But the real surprise was learning that for some Bend is a Silicon Valley bedroom community. A daily direct flight on United can have you in your Bay Area office by 8 a.m. Monday. Every week I meet someone new who just moved to Bend and commutes to work for Google, Facebook, Salesforce, Oracle, Marketo, Workday, and on and on….These people are important and useful in the engineering of a tech cluster; as startup coaches, angel investors and advocates for the community. They communicate and pass on the DNA of how Silicon Valley operates and what level of performance is needed to compete on a global scale.

Entrepreneurs in Bend
Within the Bend tech startup community I found three kinds of startups/entrepreneurs:

  • Scalable entrepreneurs similar to those you would find in Silicon Valley (although a smaller concentration exists in Bend). These entrepreneurs want to build a big company. They’re typically Silicon Valley transplants who had enough success and experience to know what they were getting themselves into, what it means to raise capital from investors, what it means to scale a company, and how to engineer an exit.
  • Viable entrepreneurs who think they are building scalable startups but lack either a key element of their business model and/or lack the right team DNA to “go for it..” In this region, these are the majority of new startups I see. They have two limitations, which I help coach to see if they have the capability and desire to become scalable.
    • They go after a market opportunity that’s too limited to result in a truly scalable business (still might be an M&A candidate, but at the lower end of the range).
    • Most teams have a reluctance and willingness to “go for it” when they finally do have a scalable business and have validated the key aspects of their business model. This “small business” mindset is a holdover of how capital starved early stage startups are/were in Oregon. Entrepreneurs (and angel investors) prioritize profitability over growth (this is OK for lifestyle startups, but not for scalable startups where capturing market share and thought leadership is vital).
  • Lifestyle entrepreneurs who are just building a business to make a profit and support their awesome lifestyle (Bend has a lot of these). There is nothing wrong with lifestyle entrepreneurs as they are providing valuable products and services to the local/regional economy, but these do not make for good venture or angel investments under the traditional equity based venture model.

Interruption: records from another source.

(* ===== verification/PageTableWf.v ===== *)
(** * Well-formed page tables

    The geometry of the tables, the invariant of the node memory, the reference
    page walk and the rules for the loops of [PageTable]. *)

From S2P Require Import Prelude External Address Heap PageTable.

Notation "'cov'" := pagetable_entry_coverage.

(** ** Geometry *)

Lemma cov_eq level : cov level = 2 ^ (12 + 9 * Z.of_nat level).
Proof.
  unfold pagetable_entry_coverage, pagetable_entry_coverage_bits. rewrite Z.shiftl_mul_pow2 by lia. lia.
Qed.

Lemma cov_S level : cov (S level) = 512 * cov level.
Proof.
  rewrite !cov_eq. replace (12 + 9 * Z.of_nat (S level)) with (9 + (12 + 9 * Z.of_nat level)) by lia.
  rewrite Z.pow_add_r by lia. done.
Qed.

Lemma cov_pos level : 4096 <= cov level.
Proof. induction level as [|l IH]; [by rewrite cov_eq|]. rewrite cov_S. lia. Qed.

Lemma cov_mono l1 l2 : (l1 <= l2)%nat -> cov l1 <= cov l2.
Proof. induction 1; [lia|]. rewrite cov_S. pose proof (cov_pos m). lia. Qed.

Lemma cov_root level : (level <= PML4_LEVEL)%nat -> cov level <= 2 ^ 39.
Proof. intros. transitivity (cov PML4_LEVEL); [by apply cov_mono|by rewrite cov_eq]. Qed.

Lemma cov_lowest cfg : cov (PAGETABLE_LOWEST_LEVEL cfg) = PAGE_SIZE cfg.
Proof. by destruct cfg. Qed.

Lemma cov_divide l1 l2 : (l1 <= l2)%nat -> (cov l1 | cov l2).
Proof.
  induction 1; [apply Z.divide_refl|]. rewrite cov_S. by apply Z.divide_mul_r.
Qed.

(** The block of addresses under a node of the level. *)
Definition block (va : Z) (level : nat) : Z := va / cov (S level).

Lemma index_eq va level : pagetable_index va level = (va / cov level) mod 512.
Proof.
  unfold pagetable_index. change (pagetable_entry_count - 1) with (2 ^ 9 - 1).
  rewrite land_ones_mod, Z.shiftr_div_pow2, cov_eq by
    (unfold pagetable_entry_coverage_bits; lia). done.
Qed.

Lemma index_range va level : 0 <= pagetable_index va level < 512.
Proof. rewrite index_eq. apply Z.mod_pos_bound. lia. Qed.

Lemma block_index va level : va / cov level = block va level * 512 + pagetable_index va level.
Proof.
  unfold block. rewrite index_eq, cov_S. pose proof (cov_pos level).
  rewrite (Z.mul_comm 512), <- Z.div_div by lia. Z.div_mod_to_equations. lia.
Qed.

(** A child's block is its parent's extended by the index. *)
Lemma block_child va level : block va level = block va (S level) * 512 + pagetable_index va (S level).
Proof. unfold block at 1. apply block_index. Qed.

Lemma block_mono va1 va2 l : va1 / cov l = va2 / cov l -> block va1 l = block va2 l.
Proof.
  unfold block. rewrite cov_S. pose proof (cov_pos l). intros He.
  rewrite (Z.mul_comm 512), <- !Z.div_div by lia. by rewrite He.
Qed.

Section Next.
Context `{SnmallocBits, !SnmallocBitsOk}.

(** The end of the entry that covers an address. *)
Definition entry_end (a : Z) (level : nat) : Z := (a / cov level + 1) * cov level.

Lemma next_entry_base_eq a level :
  0 <= a < 2 ^ 48 -> (level <= PML4_LEVEL)%nat ->
  pagetable_next_entry_base a level = entry_end a level.
Proof.
  intros Ha Hl. unfold PML4_LEVEL in Hl. pose proof (cov_pos level). pose proof (cov_root level Hl).
  unfold pagetable_next_entry_base, entry_end. rewrite u64_small by (unfold is_u64; lia).
  rewrite align_up_eq; [|exists (12 + 9 * Z.of_nat level); split; [lia|apply cov_eq]|lia|lia].
  replace (a + 1 + (cov level - 1)) with (a + 1 * cov level) by lia.
  by rewrite Z.div_add by lia.
Qed.

Lemma entry_end_bounds a level : a < entry_end a level <= a + cov level.
Proof.
  unfold entry_end. pose proof (cov_pos level). pose proof (Z.div_mod a (cov level) ltac:(lia)).
  pose proof (Z.mod_pos_bound a (cov level) ltac:(lia)). lia.
Qed.

Lemma entry_end_div a level : entry_end a level / cov level = a / cov level + 1.
Proof. unfold entry_end. pose proof (cov_pos level). by rewrite Z.div_mul by lia. Qed.

Lemma same_entry a va level : a <= va < entry_end a level -> va / cov level = a / cov level.
Proof.
  unfold entry_end. pose proof (cov_pos level). intros Hv. symmetry.
  pose proof (Z.div_mod a (cov level) ltac:(lia)).
  pose proof (Z.mod_pos_bound a (cov level) ltac:(lia)).
  apply Z.div_unique with (va - a / cov level * cov level); lia.
Qed.

(** Invariant rule for the entry loop: an iteration handles the addresses up to
    the end of the range or of the entry. *)
Lemma entry_loop_rule level base size body (I : Z -> pt_mem -> Prop) m m' :
  0 <= base -> 0 <= size -> base + size <= 2 ^ 48 -> (level <= PML4_LEVEL)%nat ->
  (forall addr m m1, base <= addr < base + size -> I addr m -> body addr m = Done m1 ->
     I (Z.min (base + size) (entry_end addr level)) m1) ->
  I base m -> entry_loop level base size body m = Done m' -> I (base + size) m'.
Proof.
  intros Hb Hs Hhi Hl Hbody Hi Hloop. unfold entry_loop in Hloop.
  apply obind_done in Hloop as ([a1 m1] & Hw & [= <-]).
  rewrite u64_small in Hw by (unfold is_u64; lia).
  apply (while_inv _ _ (fun st => base <= fst st /\ I (Z.min (base + size) (fst st)) (snd st))) in Hw
    as [[Hge Hi1] Hc]; cbn in *.
  - bool_to_prop. by rewrite Z.min_l in Hi1 by lia.
  - intros [a0 m0] [a2 m2] [Hge0 Hi0] Hc Hx. cbn in *. bool_to_prop. inv_done. cbn.
    rewrite next_entry_base_eq by (done || lia). pose proof (entry_end_bounds a0 level).
    split; [lia|]. rewrite Z.min_r in Hi0 by lia. by eapply Hbody.
  - split; [lia|]. by rewrite Z.min_r by lia.
Qed.

Lemma entry_loop_no_hang level base size body (I : Z -> pt_mem -> Prop) m :
  0 <= base -> 0 <= size -> base + size <= 2 ^ 48 -> (level <= PML4_LEVEL)%nat ->
  (forall addr m, base <= addr < base + size -> I addr m -> body addr m <> Hang) ->
  (forall addr m m1, base <= addr < base + size -> I addr m -> body addr m = Done m1 ->
     I (Z.min (base + size) (entry_end addr level)) m1) ->
  I base m -> entry_loop level base size body m <> Hang.
Proof.
  intros Hb Hs Hhi Hl Hh Hbody Hi. unfold entry_loop.
  destruct (while_loop _ _ _ _) eqn:Hw; cbn; try done. exfalso. revert Hw.
  rewrite u64_small by (unfold is_u64; lia). pose proof (cov_pos level) as Hc.
  apply (while_total _ _ (fun st => base <= fst st /\ I (Z.min (base + size) (fst st)) (snd st))
    (fun st => Z.to_nat ((base + size - 1) / cov level + 1 - fst st / cov level))); cbn.
  - intros [a0 m0] [Hge Hi0] Hc0. cbn in *. bool_to_prop. rewrite Z.min_r in Hi0 by lia.
    destruct (body a0 m0) eqn:Hx; cbn; try done. exfalso. eapply Hh; [|exact Hi0|exact Hx]. lia.
  - intros [a0 m0] [a2 m2] [Hge0 Hi0] Hc0 Hx. cbn in *. bool_to_prop. inv_done. cbn.
    rewrite next_entry_base_eq by (done || lia). pose proof (entry_end_bounds a0 level).
    rewrite Z.min_r in Hi0 by lia.
    split; [split; [lia|by eapply Hbody]|]. rewrite entry_end_div.
    assert (a0 / cov level <= (base + size - 1) / cov level) by (apply Z.div_le_mono; lia). lia.
  - split; [lia|]. by rewrite Z.min_r by lia.
  - assert ((base + size - 1) / cov level - base / cov level <= size / cov level + 1).
    { Z.div_mod_to_equations. nia. }
    assert (0 <= size / cov level) by (apply Z.div_pos; lia). lia.
Qed.

End Next.

(** ** Entries *)

Lemma land_address_mask e : next_level e = (e / 4096) mod 2 ^ 40 * 4096.
Proof.
  unfold next_level. change ADDRESS_MASK with (Z.shiftl (Z.ones 40) 12).
  rewrite <- Z.land_ones by lia. change 4096 with (2 ^ 12).
  rewrite <- Z.shiftr_div_pow2, <- Z.shiftl_mul_pow2 by lia.
  apply Z.bits_inj'. intros n Hn. rewrite Z.land_spec, !Z.shiftl_spec by lia.
  destruct (Z.lt_ge_cases n 12).
  - rewrite !(Z.testbit_neg_r _ (n - 12)) by lia. apply andb_false_r.
  - rewrite Z.land_spec, Z.shiftr_spec by lia. by replace (n - 12 + 12) with n by lia.
Qed.

(** The flag bits of an entry, below the address. *)
Definition next_flags (is_kernel : bool) (type : PagetableType) : Z :=
  Z.lor (pagetable_type_permissions type) (pagetable_intermediate_permissions is_kernel).
Definition leaf_flags (is_kernel : bool) (type : PagetableType) (perm : PagetablePermission)
  (level : nat) : Z :=
  Z.lor (Z.lor (pagetable_type_permissions type) (pagetable_leaf_permissions is_kernel perm))
        (pagetable_leaf_pagesize level).

Lemma next_flags_range k t : 0 < next_flags k t < 4096.
Proof. by destruct k, t. Qed.

Lemma leaf_flags_range k t perm level : 0 <= leaf_flags k t perm level < 4096.
Proof.
  unfold leaf_flags, pagetable_leaf_pagesize. by destruct (Nat.eqb level 0), k, t, perm.
Qed.

Lemma lor_aligned p f : (4096 | p) -> 0 <= f < 4096 -> Z.lor p f = p + f.
Proof.
  intros [q ->] Hf. rewrite Z.lor_comm. change 4096 with (2 ^ 12).
  rewrite <- Z.shiftl_mul_pow2, lor_shiftl_add, Z.shiftl_mul_pow2 by lia. lia.
Qed.

Lemma set_next_level_eq k p t : (4096 | p) -> set_next_level k p t = p + next_flags k t.
Proof.
  intros Hp. unfold set_next_level. rewrite <- Z.lor_assoc. apply lor_aligned; [done|].
  pose proof (next_flags_range k t). unfold next_flags in *. lia.
Qed.

Lemma set_leaf_eq k a t perm level :
  (4096 | a) -> set_leaf k a t perm level = a + leaf_flags k t perm level.
Proof.
  intros Ha. unfold set_leaf. rewrite <- !Z.lor_assoc, Z.lor_assoc.
  rewrite <- (lor_aligned a) by (done || apply leaf_flags_range).
  unfold leaf_flags. by rewrite !Z.lor_assoc.
Qed.

Lemma next_level_add p f : (4096 | p) -> 0 <= p < 2 ^ 52 -> 0 <= f < 4096 -> next_level (p + f) = p.
Proof.
  intros [q ->] Hp Hf. rewrite land_address_mask. Z.div_mod_to_equations. lia.
Qed.

Lemma next_level_0 : next_level 0 = 0.
Proof. done. Qed.

Lemma testbit_flags p f n : (4096 | p) -> 0 <= n < 12 -> Z.testbit (p + f) n = Z.testbit f n.
Proof.
  intros [q ->] Hn. rewrite <- (Z.mod_pow2_bits_low (_ + f) 12), <- (Z.mod_pow2_bits_low f 12) by lia.
  f_equal. change (2 ^ 12) with 4096. rewrite Z.add_comm. by rewrite Z.mod_add by lia.
Qed.

(** ** Reading and writing nodes *)

Lemma pt_read_write m r i e r' i' n :
  m !! r = Some n -> length n = 512%nat -> 0 <= i < 512 -> 0 <= i' ->
  pt_read (pt_write m r i e) r' i' =
    if decide (r' = r /\ i' = i) then e else pt_read m r' i'.
Proof.
  intros Hm Hn Hi Hi'. unfold pt_write, pt_read. rewrite Hm.
  destruct (decide (r' = r)) as [->|Hr].
  - rewrite lookup_insert_eq, Hm, !nth_lookup. case_decide as Hd.
    + destruct Hd as [_ ->]. by rewrite list_lookup_insert_eq by lia.
    + rewrite list_lookup_insert_ne; [done|]. intros Heq. apply Hd. split; [done|lia].
  - rewrite lookup_insert_ne by done. case_decide as Hd; [by destruct Hd|done].
Qed.

Lemma pt_read_zero m c q i : pt_read (<[c := zero_node]> m) q i = if decide (q = c) then 0 else pt_read m q i.
Proof.
  unfold pt_read. case_decide as Hq.
  - subst. rewrite lookup_insert_eq. unfold zero_node. apply nth_repeat || rewrite nth_lookup.
    destruct (_ !! _) eqn:El; [|done]. by apply lookup_replicate in El as [-> _].
  - by rewrite lookup_insert_ne by done.
Qed.

Lemma pt_write_dom m r i e p : is_Some (pt_write m r i e !! p) <-> is_Some (m !! p).
Proof.
  unfold pt_write. destruct (m !! r) eqn:Hr; [|done].
  destruct (decide (p = r)) as [->|]; [rewrite lookup_insert_eq, Hr; split; by eauto|].
  by rewrite lookup_insert_ne.
Qed.

Lemma pt_write_length m r i e p n' :
  pt_write m r i e !! p = Some n' -> exists n, m !! p = Some n /\ length n' = length n.
Proof.
  unfold pt_write. destruct (m !! r) as [n|] eqn:Hr; [|by eauto].
  destruct (decide (p = r)) as [->|].
  - rewrite lookup_insert_eq. intros [= <-]. exists n. split; [done|]. apply length_insert.
  - rewrite lookup_insert_ne by done. by eauto.
Qed.

(** ** The invariant

    A ghost label gives each node its table, its level and the block of
    addresses under it. *)

Record label : Type := mkLabel {
  l_root : Z;
  l_kernel : bool;
  l_level : nat;
  l_block : Z;
}.

#[export] Instance label_eq_dec : EqDecision label.
Proof. solve_decision. Defined.

Definition child_label (x : label) (i : Z) : label :=
  mkLabel (l_root x) (l_kernel x) (pred (l_level x)) (l_block x * 512 + i).

Definition root_label (root : Z) (is_kernel : bool) : label := mkLabel root is_kernel PML4_LEVEL 0.

Record pt_wf (cfg : page_config) (m : pt_mem) (lab : gmap Z label) : Prop := {
  wf_dom : forall p, is_Some (lab !! p) -> is_Some (m !! p);
  wf_node : forall p n, m !! p = Some n -> (4096 | p) /\ 0 < p < 2 ^ 52 /\ length n = 512%nat;
  wf_level : forall p x, lab !! p = Some x ->
    (PAGETABLE_LOWEST_LEVEL cfg <= l_level x <= PML4_LEVEL)%nat;
  wf_root : forall p x, lab !! p = Some x -> l_level x = PML4_LEVEL -> l_root x = p /\ l_block x = 0;
  wf_inj : forall p q x, lab !! p = Some x -> lab !! q = Some x -> p = q;
  wf_edge : forall p x i, lab !! p = Some x -> (PAGETABLE_LOWEST_LEVEL cfg < l_level x)%nat ->
    0 <= i < 512 ->
    pt_read m p i = 0 \/
    exists c t, pt_read m p i = set_next_level (l_kernel x) c t /\ lab !! c = Some (child_label x i);
  wf_parent : forall c y, lab !! c = Some y -> (l_level y < PML4_LEVEL)%nat ->
    exists p x i, lab !! p = Some x /\ 0 <= i < 512 /\ y = child_label x i /\
      l_level x = S (l_level y) /\ next_level (pt_read m p i) = c;
  wf_leaf : forall p x i, lab !! p = Some x -> l_level x = PAGETABLE_LOWEST_LEVEL cfg -> 0 <= i < 512 ->
    Z.testbit (pt_read m p i) 8 = false;
}.

(** The page walk: the entry that maps an address, 0 where there is none. *)
Fixpoint walk (cfg : page_config) (depth : nat) (m : pt_mem) (root va : Z) : Z :=
  let e := pt_read m root (pagetable_index va (level_of cfg depth)) in
  match depth with
  | O => e
  | S depth' => if next_level e =? 0 then 0 else walk cfg depth' m (next_level e) va
  end.

Section Wf.
Context (cfg : page_config) (m : pt_mem) (lab : gmap Z label) (Hwf : pt_wf cfg m lab).

Lemma wf_some p x : lab !! p = Some x -> exists n, m !! p = Some n /\
  (4096 | p) /\ 0 < p < 2 ^ 52 /\ length n = 512%nat.
Proof.
  intros Hp. destruct (wf_dom _ _ _ Hwf p ltac:(by eauto)) as [n Hn].
  exists n. split; [done|]. by apply (wf_node _ _ _ Hwf).
Qed.

(** The pointer in an entry above the lowest level. *)
Lemma wf_next p x i :
  lab !! p = Some x -> (PAGETABLE_LOWEST_LEVEL cfg < l_level x)%nat -> 0 <= i < 512 ->
  (pt_read m p i = 0 /\ next_level (pt_read m p i) = 0) \/
  (next_level (pt_read m p i) <> 0 /\
   lab !! next_level (pt_read m p i) = Some (child_label x i) /\
   exists t, pt_read m p i = set_next_level (l_kernel x) (next_level (pt_read m p i)) t).
Proof.
  intros Hp Hl Hi. destruct (wf_edge _ _ _ Hwf p x i Hp Hl Hi) as [->|(c & t & -> & Hc)].
  - left. by rewrite next_level_0.
  - right. destruct (wf_some c _ Hc) as (n & _ & Hd & Hr & _).
    rewrite set_next_level_eq, next_level_add by
      (done || lia || (pose proof (next_flags_range (l_kernel x) t); lia)).
    split; [lia|]. split; [done|]. exists t. by rewrite set_next_level_eq.
Qed.

(** Walks only read the nodes over the address. *)
Lemma walk_frame m' depth : forall p x va,
  lab !! p = Some x -> l_level x = level_of cfg depth -> block va (l_level x) = l_block x ->
  (forall q y, lab !! q = Some y -> l_root y = l_root x -> (l_level y <= l_level x)%nat ->
     block va (l_level y) = l_block y -> forall i, 0 <= i < 512 -> pt_read m' q i = pt_read m q i) ->
  walk cfg depth m' p va = walk cfg depth m p va.
Proof.
  induction depth as [|d IH]; intros p x va Hp Hl Hb Hf; cbn [walk].
  - apply (Hf p x); auto. apply index_range.
  - rewrite (Hf p x) by (auto using index_range).
    pose proof (index_range va (level_of cfg (S d))) as Hi.
    destruct (wf_next p x _ Hp ltac:(unfold level_of in *; lia) Hi) as [[_ ->]|(Hn & Hc & _)]; [done|].
    destruct (Z.eqb_spec (next_level (pt_read m p (pagetable_index va (level_of cfg (S d))))) 0); [done|].
    assert (l_level x = S (level_of cfg d)) as HS by (unfold level_of in *; lia).
    apply (IH _ _ va Hc); cbn.
    + by rewrite HS.
    + rewrite HS. cbn. rewrite block_child. rewrite <- Hb, HS.
      unfold level_of. by rewrite Nat.add_succ_r.
    + intros q y Hq Hr Hly. apply (Hf q y Hq Hr). rewrite HS in Hly. cbn in Hly. lia.
Qed.

End Wf.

Regional entrepreneurs are at an inherent disadvantage in getting the attention of customers and late stage VCs.  Therefore they need to focus on building the most efficiently scalable business model possible. Without focus, it’s difficult to create enough signal to noise ratio to become relevant in their market segment. The good news is that whether you are an investor or accelerator, if your startup is located in an advantageous regional market (defined below) and if you apply lean methodologies, you can improve your on-base and slugging percentage.

The opportunity and challenge in regional markets is to:

  • Educate the ecosystem about the differences between the three kinds of startups/entrepreneurs
  • Find, nurture and invest in the truly scalable startups and entrepreneurs, as they will be the ones that have the potential to deliver outsized returns

Fixing the Missing Pieces of Infrastructure
The evolution of very capital efficient business models and Lean Startup methodologies has led to easier paths to funding, launching and growing businesses. With a tech cluster developing in Bend, it was clear that there were four missing pieces in its infrastructure.

I decided to fix each of them.

Bend needed a startup accelerator.  While entrepreneurship in Bend was talked about, and everyone read the same blogs, there was no central place founders could get focused and intense coaching and mentorship. So I co-founded the FoundersPad accelerator, a 12-week, Lean Startup program focused on customer development that helps founders develop, refine and grow their business.

Founders Pad

Founders Pad

Bend needed its own venture firm. While Silicon Valley and New York are magnets for great startups, our bet is that awesome startups exist in (or can be attracted to) Oregon and Northern California. So I launched Seven Peaks Ventures with a team of investors that includes some of the region’s most active angel investors. We help Oregon-based startups build and scale their businesses by providing highly relevant mentoring and leveraging our deep network in Silicon Valley and beyond.

Bend needs to attract more entrepreneurs. So I launched The Big Bend Theory with Bruce Cleveland.  We’ll fly founders and their spouses/significant others along with a team member to Bend to meet local startup executives and community leaders and experience the lifestyle. If they choose to relocate in Bend we’ll offer free temporary office space and help get them funded.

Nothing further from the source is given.